Thursday, September 25, 2008

Our Musical Camp


Olive Tree is the only camp to have our own piano..
Our dining room is located in the former sanctuary of the Eastminster Presbyterian Church in New Orleans.
So we have the perfect area for devotions after breakfast and dinner.

This week we've been blessed with an accomplished musician, Allen Amos, a Junior High band director from North Carolina. Here's Allen in the kitchen:

We've also been gifted with two ladies who who "cooked" instead of "caulked."
Mary Helen Stasavich and Chris Riddle from First Presbyterian in Greenville, North Carolina cooked breakfast and dinner every day, most of it "from scratch."

Friday, September 5, 2008

Olive Tree in Great Shape After Gustav

Our camp came through Gustav without a scratch. The Shower Trailer folks at St Andrews called to check on it so I thought I'd update any of you planning a trip to our camp.

We should be ready for us on schedule without much effort. Certainly there will be plenty of work for you. Right now the Olive Tree camp manager is helping clean up and rebuild some of the other camps that weren't as lucky. Our Houma camp took the brunt of Gustav. That camp's manager, Kevin Henry, also lost his home. The entire PDA staff is going to Houma tomorrow morning to see what we can do to bring this camp back. The Pearlington camp also lost a tent or two but not as serious as the Houma camp.

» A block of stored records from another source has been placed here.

Lemma full_table_overwrites_last_witness :
  cp_table (fold_left line_step [bs "one too many"; code_text (Code 538028714 1)]
    (CP (replicate 249 (Cheat (bs "a") [] true) ++ [Cheat (bs "last") [Code 1 2; Code 3 4] true]) 2 [])) =
  replicate 249 (Cheat (bs "a") [] true) ++ [Cheat (bs "last") [Code 538028714 1; Code 3 4] true].
Proof.
  apply (full_table_overwrites_last (replicate 249 (Cheat (bs "a") [] true))
           (Cheat (bs "last") [Code 1 2; Code 3 4] true) 2 (bs "one too many") (Code 538028714 1));
    [done| |].
  - unfold name_line_ok. split_and!; try (apply (bool_decide_unpack _); vm_compute; exact I).
  - unfold code_ok, word_ok. cbn. split_and!; try lia. done.
Defined.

I have a video of the last night in New Orleans. It was really a very surreal experience. The night we evacuated the camp was also the third anniversary and the Project Homecoming people gave a big party for the homeowners to celebrate their rebuilding. So while I was packing up for Gustav and carrying boxes out the building, the Project Homecoming people were celebrating their victory over Katrina and bringing in helium balloons and food through the same door.